Stored data entries:

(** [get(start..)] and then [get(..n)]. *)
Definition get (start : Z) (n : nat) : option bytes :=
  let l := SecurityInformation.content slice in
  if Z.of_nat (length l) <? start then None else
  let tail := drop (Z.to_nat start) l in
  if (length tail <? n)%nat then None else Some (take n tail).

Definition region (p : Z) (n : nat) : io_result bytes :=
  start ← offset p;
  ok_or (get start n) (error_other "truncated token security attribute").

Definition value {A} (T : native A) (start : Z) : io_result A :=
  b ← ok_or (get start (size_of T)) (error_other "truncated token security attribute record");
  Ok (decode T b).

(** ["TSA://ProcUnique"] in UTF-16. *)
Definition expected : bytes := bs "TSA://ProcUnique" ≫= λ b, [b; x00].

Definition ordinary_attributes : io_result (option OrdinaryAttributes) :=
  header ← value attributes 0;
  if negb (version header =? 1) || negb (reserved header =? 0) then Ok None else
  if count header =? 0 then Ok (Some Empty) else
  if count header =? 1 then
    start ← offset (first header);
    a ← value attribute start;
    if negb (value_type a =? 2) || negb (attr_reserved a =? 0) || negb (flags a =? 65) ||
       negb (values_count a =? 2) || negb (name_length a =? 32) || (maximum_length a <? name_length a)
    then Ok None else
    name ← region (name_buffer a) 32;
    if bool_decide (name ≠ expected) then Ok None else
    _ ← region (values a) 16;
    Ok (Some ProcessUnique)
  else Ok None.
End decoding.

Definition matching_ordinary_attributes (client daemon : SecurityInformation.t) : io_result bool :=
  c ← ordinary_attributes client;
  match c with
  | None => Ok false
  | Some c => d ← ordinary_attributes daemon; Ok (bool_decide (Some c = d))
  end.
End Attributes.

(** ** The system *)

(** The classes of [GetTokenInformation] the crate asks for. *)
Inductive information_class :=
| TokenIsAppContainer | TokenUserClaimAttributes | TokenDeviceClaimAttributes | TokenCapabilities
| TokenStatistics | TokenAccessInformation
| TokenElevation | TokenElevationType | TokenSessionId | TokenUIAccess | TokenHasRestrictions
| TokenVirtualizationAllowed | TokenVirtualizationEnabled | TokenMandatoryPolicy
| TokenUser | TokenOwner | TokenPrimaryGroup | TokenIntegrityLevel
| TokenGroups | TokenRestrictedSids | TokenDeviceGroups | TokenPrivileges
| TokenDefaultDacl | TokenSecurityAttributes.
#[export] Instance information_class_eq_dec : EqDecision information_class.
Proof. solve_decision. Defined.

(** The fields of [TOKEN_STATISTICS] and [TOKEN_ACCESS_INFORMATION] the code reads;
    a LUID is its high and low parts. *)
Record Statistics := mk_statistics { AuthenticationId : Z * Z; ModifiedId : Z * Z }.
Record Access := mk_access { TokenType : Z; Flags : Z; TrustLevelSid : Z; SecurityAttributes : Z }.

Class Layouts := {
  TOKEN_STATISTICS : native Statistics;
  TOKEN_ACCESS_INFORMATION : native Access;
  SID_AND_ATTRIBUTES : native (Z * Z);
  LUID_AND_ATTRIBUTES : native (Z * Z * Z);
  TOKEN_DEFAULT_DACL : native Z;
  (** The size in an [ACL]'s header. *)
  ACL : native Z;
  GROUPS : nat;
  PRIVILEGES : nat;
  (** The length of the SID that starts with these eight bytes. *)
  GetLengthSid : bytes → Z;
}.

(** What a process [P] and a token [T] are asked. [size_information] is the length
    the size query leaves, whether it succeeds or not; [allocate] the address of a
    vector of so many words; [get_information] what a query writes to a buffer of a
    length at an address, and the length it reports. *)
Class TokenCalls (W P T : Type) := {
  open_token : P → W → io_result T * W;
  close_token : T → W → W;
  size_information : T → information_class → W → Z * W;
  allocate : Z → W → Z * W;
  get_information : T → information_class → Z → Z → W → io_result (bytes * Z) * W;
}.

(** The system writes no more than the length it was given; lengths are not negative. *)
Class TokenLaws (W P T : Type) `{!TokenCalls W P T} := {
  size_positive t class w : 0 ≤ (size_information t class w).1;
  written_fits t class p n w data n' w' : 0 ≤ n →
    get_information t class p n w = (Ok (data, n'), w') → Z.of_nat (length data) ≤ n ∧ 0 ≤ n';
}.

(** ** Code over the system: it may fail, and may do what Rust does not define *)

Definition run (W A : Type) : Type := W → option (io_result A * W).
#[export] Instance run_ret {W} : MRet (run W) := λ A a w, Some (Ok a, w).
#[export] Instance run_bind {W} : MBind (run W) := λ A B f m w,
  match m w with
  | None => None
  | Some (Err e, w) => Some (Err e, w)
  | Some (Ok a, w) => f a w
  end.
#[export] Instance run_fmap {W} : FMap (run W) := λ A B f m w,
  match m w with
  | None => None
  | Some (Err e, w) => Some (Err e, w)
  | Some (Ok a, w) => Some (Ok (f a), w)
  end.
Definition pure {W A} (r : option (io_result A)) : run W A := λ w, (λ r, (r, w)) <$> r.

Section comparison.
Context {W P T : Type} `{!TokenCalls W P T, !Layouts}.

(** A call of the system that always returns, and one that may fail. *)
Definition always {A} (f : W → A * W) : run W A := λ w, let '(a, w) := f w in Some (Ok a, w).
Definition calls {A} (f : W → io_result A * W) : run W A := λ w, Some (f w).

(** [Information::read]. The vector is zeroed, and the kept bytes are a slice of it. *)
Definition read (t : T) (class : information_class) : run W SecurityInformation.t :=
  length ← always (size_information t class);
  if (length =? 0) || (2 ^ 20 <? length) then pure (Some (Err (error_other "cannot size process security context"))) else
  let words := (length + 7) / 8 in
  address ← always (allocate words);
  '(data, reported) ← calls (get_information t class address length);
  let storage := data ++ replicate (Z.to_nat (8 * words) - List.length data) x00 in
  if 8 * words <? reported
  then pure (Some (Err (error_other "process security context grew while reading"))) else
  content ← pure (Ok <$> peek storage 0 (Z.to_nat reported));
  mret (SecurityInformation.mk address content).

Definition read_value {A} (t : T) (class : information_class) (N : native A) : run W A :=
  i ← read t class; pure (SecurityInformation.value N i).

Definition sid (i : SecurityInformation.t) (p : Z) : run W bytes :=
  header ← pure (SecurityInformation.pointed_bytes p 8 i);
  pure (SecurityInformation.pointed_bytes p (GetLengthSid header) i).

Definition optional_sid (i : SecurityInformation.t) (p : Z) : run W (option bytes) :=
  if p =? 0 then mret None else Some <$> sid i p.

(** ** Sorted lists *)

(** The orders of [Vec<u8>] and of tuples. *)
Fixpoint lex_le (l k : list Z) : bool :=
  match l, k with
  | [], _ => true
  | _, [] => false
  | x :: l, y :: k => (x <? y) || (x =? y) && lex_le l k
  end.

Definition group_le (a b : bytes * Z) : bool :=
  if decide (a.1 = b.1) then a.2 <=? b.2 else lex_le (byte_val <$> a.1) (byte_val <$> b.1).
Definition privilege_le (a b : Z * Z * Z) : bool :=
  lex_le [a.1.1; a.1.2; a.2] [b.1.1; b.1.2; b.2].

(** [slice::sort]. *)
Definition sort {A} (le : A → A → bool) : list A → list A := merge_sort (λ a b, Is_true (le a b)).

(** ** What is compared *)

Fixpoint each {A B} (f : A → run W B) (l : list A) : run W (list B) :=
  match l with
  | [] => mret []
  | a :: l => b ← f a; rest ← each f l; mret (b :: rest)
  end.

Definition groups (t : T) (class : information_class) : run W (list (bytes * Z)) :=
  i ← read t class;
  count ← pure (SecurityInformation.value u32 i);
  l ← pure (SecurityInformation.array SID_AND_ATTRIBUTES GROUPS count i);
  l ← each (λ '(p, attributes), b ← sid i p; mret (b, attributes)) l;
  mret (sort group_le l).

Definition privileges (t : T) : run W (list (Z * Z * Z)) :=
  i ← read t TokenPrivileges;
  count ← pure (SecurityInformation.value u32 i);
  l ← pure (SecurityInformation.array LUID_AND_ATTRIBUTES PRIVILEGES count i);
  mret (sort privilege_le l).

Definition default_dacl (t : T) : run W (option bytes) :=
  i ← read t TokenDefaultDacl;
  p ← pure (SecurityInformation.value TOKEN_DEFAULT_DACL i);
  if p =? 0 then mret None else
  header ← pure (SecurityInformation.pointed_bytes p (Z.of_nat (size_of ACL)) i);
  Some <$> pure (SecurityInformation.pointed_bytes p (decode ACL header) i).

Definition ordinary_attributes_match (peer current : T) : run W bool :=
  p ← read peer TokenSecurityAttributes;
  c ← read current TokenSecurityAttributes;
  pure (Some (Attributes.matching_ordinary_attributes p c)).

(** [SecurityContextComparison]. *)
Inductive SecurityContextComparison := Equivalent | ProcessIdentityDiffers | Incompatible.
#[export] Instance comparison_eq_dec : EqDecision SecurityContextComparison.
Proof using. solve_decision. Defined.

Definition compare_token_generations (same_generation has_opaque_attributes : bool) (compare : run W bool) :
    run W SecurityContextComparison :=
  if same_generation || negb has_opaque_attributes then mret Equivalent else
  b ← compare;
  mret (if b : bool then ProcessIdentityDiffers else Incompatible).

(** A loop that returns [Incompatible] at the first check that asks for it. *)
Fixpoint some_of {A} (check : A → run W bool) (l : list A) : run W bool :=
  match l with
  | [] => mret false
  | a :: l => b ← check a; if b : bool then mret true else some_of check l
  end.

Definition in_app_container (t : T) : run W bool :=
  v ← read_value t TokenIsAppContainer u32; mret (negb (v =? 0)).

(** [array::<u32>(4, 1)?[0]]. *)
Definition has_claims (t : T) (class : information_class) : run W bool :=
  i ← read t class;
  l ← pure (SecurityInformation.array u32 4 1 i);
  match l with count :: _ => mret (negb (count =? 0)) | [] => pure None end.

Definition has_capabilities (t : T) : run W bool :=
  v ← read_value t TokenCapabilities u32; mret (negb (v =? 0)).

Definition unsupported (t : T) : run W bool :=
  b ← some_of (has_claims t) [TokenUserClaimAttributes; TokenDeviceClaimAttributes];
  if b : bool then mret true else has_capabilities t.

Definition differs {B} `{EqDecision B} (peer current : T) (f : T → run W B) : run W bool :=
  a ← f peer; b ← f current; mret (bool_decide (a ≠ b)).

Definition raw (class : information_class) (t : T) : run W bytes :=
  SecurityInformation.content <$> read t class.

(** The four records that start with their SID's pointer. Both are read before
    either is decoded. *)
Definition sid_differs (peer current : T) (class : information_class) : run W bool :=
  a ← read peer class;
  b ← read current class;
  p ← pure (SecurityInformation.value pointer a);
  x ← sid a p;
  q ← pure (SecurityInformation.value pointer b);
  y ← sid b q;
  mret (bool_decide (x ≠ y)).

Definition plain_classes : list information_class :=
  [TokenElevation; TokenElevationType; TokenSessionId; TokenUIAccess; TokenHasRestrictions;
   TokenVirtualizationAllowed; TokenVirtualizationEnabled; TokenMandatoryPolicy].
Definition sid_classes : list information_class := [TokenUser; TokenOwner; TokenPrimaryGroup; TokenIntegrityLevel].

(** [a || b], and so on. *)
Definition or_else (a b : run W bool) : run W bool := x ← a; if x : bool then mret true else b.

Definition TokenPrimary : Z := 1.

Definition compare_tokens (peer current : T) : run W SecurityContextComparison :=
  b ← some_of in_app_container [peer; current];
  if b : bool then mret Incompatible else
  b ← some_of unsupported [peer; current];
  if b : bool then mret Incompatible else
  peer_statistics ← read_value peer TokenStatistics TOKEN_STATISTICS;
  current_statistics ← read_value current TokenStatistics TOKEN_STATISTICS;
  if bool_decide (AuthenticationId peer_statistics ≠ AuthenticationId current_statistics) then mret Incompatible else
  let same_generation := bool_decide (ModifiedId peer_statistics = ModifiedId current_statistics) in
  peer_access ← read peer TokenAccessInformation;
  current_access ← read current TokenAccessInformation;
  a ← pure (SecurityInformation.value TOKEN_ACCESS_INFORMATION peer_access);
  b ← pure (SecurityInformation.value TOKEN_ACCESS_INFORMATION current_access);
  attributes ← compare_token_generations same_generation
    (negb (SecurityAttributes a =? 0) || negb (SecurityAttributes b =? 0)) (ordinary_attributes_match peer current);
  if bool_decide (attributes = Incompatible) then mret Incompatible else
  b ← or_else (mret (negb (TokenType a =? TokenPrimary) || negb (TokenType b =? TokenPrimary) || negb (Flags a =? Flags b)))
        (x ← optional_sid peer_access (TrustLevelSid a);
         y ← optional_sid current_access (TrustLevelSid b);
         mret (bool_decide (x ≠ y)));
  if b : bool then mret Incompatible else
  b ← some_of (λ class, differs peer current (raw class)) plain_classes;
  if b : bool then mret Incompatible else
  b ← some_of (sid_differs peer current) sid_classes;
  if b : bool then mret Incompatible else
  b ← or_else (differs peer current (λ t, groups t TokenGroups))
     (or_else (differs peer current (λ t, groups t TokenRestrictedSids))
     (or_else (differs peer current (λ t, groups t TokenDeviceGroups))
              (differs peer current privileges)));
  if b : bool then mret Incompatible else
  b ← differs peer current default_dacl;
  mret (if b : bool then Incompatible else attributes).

> _What to work on_:
When you reach the line that contains "if (length tail", stop; output it and every line before it from the start of the data, exactly as written.

> _Expected output_:
(** [get(start..)] and then [get(..n)]. *)
Definition get (start : Z) (n : nat) : option bytes :=
  let l := SecurityInformation.content slice in
  if Z.of_nat (length l) <? start then None else
  let tail := drop (Z.to_nat start) l in
  if (length tail <? n)%nat then None else Some (take n tail).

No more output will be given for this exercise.